2.4 Expand infrastructure in pastoral areas that takes the livelihood and income source of pastoralists into account (p.65)

Earlier on this is worded as ‘Expanding infrastructure development activities in line with pastoral way of life and source of income’ (p.32).

This sectoral strategy is justified on the basis of the following premise:

  1. key infrastructures in pastoral areas, ‘built according to the federal government’s strategic plan and regional states’ needs’ fail to serve pastoralists: ‘their accessibility [by pastoralists] is limited and pastoralists have not been beneficiaries to the level of their need since these infrastructures are built without considering the life style and ecology of the pastoral people’ (p.32).
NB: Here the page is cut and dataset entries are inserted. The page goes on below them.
Lemma RegisterChannel_wellFormed_witness :
  ∃ t' d',
    RegisterChannel exampleClient true "alice" "g1" "c2" exampleSession ∅
    = Some (t', d', None)
    ∧ wellFormed (twitchData t').
Proof.
  eexists _, _. split.
  - vm_compute. reflexivity.
  - eapply (RegisterChannel_wellFormed exampleClient true "alice" "g1" "c2"
              exampleSession ∅).
    + apply exampleSession_wellFormed.
    + vm_compute. reflexivity.
Defined.

(** X5: whatever [UnregisterChannel] returns, a well formed registry stays well
    formed: the guild whose list became empty and the entry whose last guild
    went are deleted with the subscription. *)
Theorem UnregisterChannel_wellFormed w k g cid t d t' d' b :
  wellFormed (twitchData t) →
  UnregisterChannel w k g cid t d = Some (t', d', b) →
  wellFormed (twitchData t').
Proof.
  intros Hwf Hun.
  destruct (Z.le_gt_cases 0 (getChannelIdx t k g cid)) as [Hge|Hlt].
  - destruct (getChannelIdx_found _ _ _ _ Hge) as (info & Hk & Hin).
    destruct (UnregisterChannel_found w _ _ _ _ d _ Hk Hin)
      as (n & dc & s & Hn & Hdc & Hs & Heq).
    rewrite Hun in Heq. injection Heq as -> _ _. simpl.
    rewrite cascade_twitchData.
    destruct (Hwf _ _ Hk) as [_ Hlists].
    destruct (channelsOf_Some _ _ _ Hin) as (l & Hl & Hch). rewrite Hch in *.
    assert (Hnd : NoDup (ChannelID <$> s)).
    { rewrite Hs, list_fmap_delete.
      eapply sublist_NoDup; [by apply (Hlists g)|apply sublist_delete]. }
    intros k' info'. destruct (decide (s = [])) as [->|Hsne].
    + destruct (decide (delete g (DiscordChannels info) = ∅)) as [He|He].
      * intros Hk'. apply lookup_delete_Some in Hk' as [_ Hk']. exact (Hwf _ _ Hk').
      * destruct (decide (k = k')) as [<-|Hne].
        -- rewrite lookup_insert_eq. intros [= <-]. simpl. split; [done|].
           intros g' l' [_ Hg']%lookup_delete_Some. exact (Hlists _ _ Hg').
        -- rewrite lookup_insert_ne by done. apply Hwf.
    + destruct (decide (k = k')) as [<-|Hne].
      * rewrite lookup_insert_eq. intros [= <-]. simpl.
        split; [apply insert_non_empty|]. intros g' l'.
        destruct (decide (g = g')) as [<-|Hneg].
        -- rewrite lookup_insert_eq. by intros [= <-].
        -- rewrite lookup_insert_ne by done. apply Hlists.
      * rewrite lookup_insert_ne by done. apply Hwf.
  - unfold UnregisterChannel in Hun.
    assert ((0 <=? getChannelIdx t k g cid) = false) as Hf by (apply Z.leb_gt; lia).
    rewrite Hf in Hun. by injection Hun as <- _ _.
Qed.
(** ** More on exploitation sampling *)

Section SamplingMore.
Import CUDAScheduleGenerator.

Lemma insert_desc_perm x l : insert_desc x l ≡ₚ x :: l.
Proof.
  induction l as [|y l IH]; simpl; [done|].
  destruct (entry_lt y x); [done|].
  rewrite IH. apply perm_swap.
Qed.

Lemma sorted_desc_perm l : sorted_desc l ≡ₚ l.
Proof.
  unfold sorted_desc.
  assert (∀ acc, foldl (fun acc x => insert_desc x acc) acc l ≡ₚ l ++ acc) as H.
  { induction l as [|x l IH]; intros acc; simpl; [done|].
    rewrite IH, insert_desc_perm. by rewrite Permutation_middle. }
  by rewrite H, app_nil_r.
Qed.

Lemma nlargest_all max_num l :
  (length l ≤ max_num)%nat →
  nlargest (Nat.min max_num (length l)) l = sorted_desc l.
Proof.
  intros H. unfold nlargest. rewrite Nat.min_r by done.
  apply take_ge. by rewrite sorted_desc_perm.
Qed.

Lemma list_getitem_nonneg {A} (l : list A) (i : Z) :
  0 ≤ i →
  list_getitem l i
  = match l !! Z.to_nat i with Some x => Ok x | None => Raise IndexError end.
Proof.
  intros Hi. unfold list_getitem.
  destruct (Z.ltb_spec i 0) as [Hneg|_]; [lia|].
  by destruct (Z.ltb_spec i 0) as [Hneg|_]; [lia|].
Qed.

Lemma list_getitem_mod {A} (l : list A) (x : Z) :
  l ≠ [] →
  ∃ a, l !! Z.to_nat (x `mod` Z.of_nat (length l)) = Some a ∧
       list_getitem l (x `mod` Z.of_nat (length l)) = Ok a.
Proof.
  intros Hl.
  assert (0 < Z.of_nat (length l)) as Hlen by (destruct l; [done|simpl; lia]).
  pose proof (Z.mod_pos_bound x _ Hlen) as [H0 H1].
  destruct (lookup_lt_is_Some_2 l (Z.to_nat (x `mod` Z.of_nat (length l))))
    as [a Ha]; [lia|].
  exists a. split; [done|]. by rewrite list_getitem_nonneg, Ha.
Qed.

(** X18: when the archive holds at most [max_num] entries, [sa_select_entry]
    returns the candidate at the index of the first accepting iteration of
    its loop; when that iteration comes at or after the number of entries,
    the call raises [IndexError]. *)
Theorem sa_select_entry_first_accept self samples max_num k :
  let cand := sorted_desc (entries self) in
  (0 < length (entries self) ≤ max_num)%nat →
  (k < max_num)%nat →
  (∀ j, (j < k)%nat → ¬ sa_accepted cand samples j) →
  sa_accepted cand samples k →
  sa_select_entry self samples max_num = list_getitem cand (Z.of_nat k) ∧
  ((length (entries self) ≤ k)%nat →
   sa_select_entry self samples max_num = Raise IndexError).
Proof.
  intros cand [Hpos Hmax] Hk Hrej (best & c & Hbest & Hc & Hp).
  assert (length cand = length (entries self)) as Hlen
    by (unfold cand; by rewrite sorted_desc_perm).
  assert (cand ≠ []) as Hne by (intros E; rewrite E in Hlen; simpl in Hlen; lia).
  assert (sa_select_entry self samples max_num = list_getitem cand (Z.of_nat k))
    as Hsel.
  { unfold sa_select_entry.
    rewrite bool_decide_eq_true_2 by done. cbn [py_assert mbind result_bind].
    rewrite nlargest_all by done. fold cand.
    assert (list_getitem cand 0 = Ok best) as ->.
    { rewrite list_getitem_nonneg by done.
      change (Z.to_nat 0) with 0%nat. by rewrite Hbest. }
    cbn [mbind result_bind].
    set (ps := (fun x => calculate_p (value x) (value best)) <$> cand).
    assert (∀ x a, cand !! Z.to_nat (x `mod` Z.of_nat (length cand)) = Some a →
              list_getitem ps (x `mod` Z.of_nat (length cand))
                = Ok (calculate_p (value a) (value best))) as Hps.
    { intros x a Ha.
      assert (0 < Z.of_nat (length cand)) as Hl by lia.
      pose proof (Z.mod_pos_bound x _ Hl) as [H0 H1].
      rewrite list_getitem_nonneg by done.
      unfold ps. by rewrite list_lookup_fmap, Ha. }
    apply (sa_loop_first_accept cand ps samples k max_num 0%nat
             (calculate_p (value c) (value best))); [done| | |].
    - intros j Hj. simpl.
      destruct (list_getitem_mod cand (samples j).1 Hne) as (a & Ha & _).
      exists (calculate_p (value a) (value best)). split; [by apply Hps|].
      intros Hlt. apply (Hrej j Hj). by exists best, a.
    - simpl. by apply Hps.
    - done. }
  split; [done|].
  intros Hout. rewrite Hsel, list_getitem_nonneg by lia.
  rewrite Nat2Z.id. rewrite lookup_ge_None_2 by lia. done.
Qed.

Lemma sorted_desc_loss :
  sorted_desc (entries loss_generator) = [entry_m2; entry_m1].
Proof.
  unfold sorted_desc. simpl.
  assert (entry_lt entry_m1 entry_m2 = true) as ->; [|done].
  apply entry_lt_true. simpl. lra.
Qed.

Lemma calculate_p_loss :
  (calculate_p (value entry_m1) (value entry_m2) <= 6 / 10)%R.
Proof.
  unfold calculate_p. simpl.
  replace ((-1 - -2) / 2 * (-2 + / 100000))%R
    with (- (1 - / 200000))%R by lra.
  rewrite exp_Ropp.
  pose proof (exp_ineq1_le (1 - / 200000)) as Hexp.
  assert (1 + (1 - / 200000) > 0)%R as Hpos by lra.
  assert (0 < exp (1 - / 200000))%R as Hexp0 by apply exp_pos.
  apply (Rmult_le_reg_r (exp (1 - / 200000))); [done|].
  rewrite Rinv_l by lra. nra.
Qed.

Lemma calculate_p_best x : calculate_p x x = 1%R.
Proof.
  unfold calculate_p.
  replace ((x - x) / 2 * (x + / 100000))%R with 0%R by lra.
  apply exp_0.
Qed.

Lemma sa_select_entry_first_accept_witness :
  sa_select_entry loss_generator late_tape 20 = Raise IndexError.
Proof.
  destruct (sa_select_entry_first_accept loss_generator late_tape 20 2)
    as [_ H].
  - simpl. lia.
  - lia.
  - rewrite sorted_desc_loss. intros j Hj (best & c & Hb & Hc & Hp).
    pose proof calculate_p_loss as Hle.
    destruct j as [|[|j]]; [| |lia];
      simpl in Hb, Hc, Hp; inversion Hb; inversion Hc; subst; lra.
  - rewrite sorted_desc_loss. exists entry_m2, entry_m2.
    split; [reflexivity|]. split; [reflexivity|].
    rewrite calculate_p_best. simpl. lra.
  - apply H. simpl. lia.
Defined.

End SamplingMore.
The strategy is described as aiming to act on this premise with the following measures:

  1. ‘improving access to rural roads that connect development centers, where pastoralists are permanently settled, with other centers; and link development centers with main feeder roads; and kebele with kebeles; woreda with woredas and zones with other zones’;
  2. improving ‘provision of integrated, sustainable and accessible electric power considering the growing demand for power as watershed, irrigation, mining and tourism development grow’;
  3. centering the ‘work in infrastructure development in pastoral areas … on development centers where pastoralists are settled’;
  4. gearing the strategy ‘towards creating a modern environment that will enable transformation to grow and develop corridors and create linkages with local and international markets’.

COMMENTARY

  1. Not on the basis of pastoral livelihood. The description of this strategy focuses on settlements and is concerned with ‘irrigation, mining and tourism’. Despite acknowledging the problem of building infrastructure in pastoral areas without consideration for the livelihood of people in pastoral systems, the remedy proposed seems to persist in doing more of the same: ‘improving access to rural roads that connect development centers… to other settlements’. That some pastoralists can be persuaded to settle (p.49) and seek alternative sources of income in development centers does not increase the relevance or the accessibility of infrastructure by those who follow a pastoral livelihood. The new group of ‘settled pastoralists’ created by the Voluntary Commune Program should not be an excuse for continuing to ignore people in pastoral systems. Fortunately, the focus on settlements emphasized in the description of this strategy is not entirely reflected in its set of activities.
  2. Infrastructure to serve people in pastoral systems. This sectoral strategy emphasizes the idea that the infrastructure in pastoral areas is to be expanded taking the livelihood and income source of pastoralists into account’. As made clear in a previous wording of this strategy, ‘the livelihood of pastoralists’ here means ‘the pastoral way of life’ (p.32), and thus the livelihood of people in pastoral systems. Therefore, the expansion of infrastructure in pastoral areas refers to infrastructure that takes into account the livelihood and income source of people in pastoral systems – i.e. infrastructure that can effectively serve the needs of a food-production system based on livestock and mobility. An obvious example would be extending to rural and remote areas the coverage of mobile phone networks and mobile broadband services, including an adequate mesh of solar-powered charging points for phones and other battery-operated equipment. Another example would be the creation of a network of water tanks and dirt roads for the delivery of water to people and livestock to remote grazing areas, as found in north Kordofan, Sudan.[1] Yet another example would be the creation of a network for the collection of milk from herding camps. This is a whole world of potential innovation, as well as a way of imagining modernization itself, which is being left to develop at the level of regional states.

[1] S. Krätli, O.H. El Dirani, and H. Young, Standing Wealth: Pastoralist Livestock Production and Local Livelihood in Sudan (Khartoum: United Nations Environment Programme and Feinstein International Centre, Tufts University, 2013), p.57.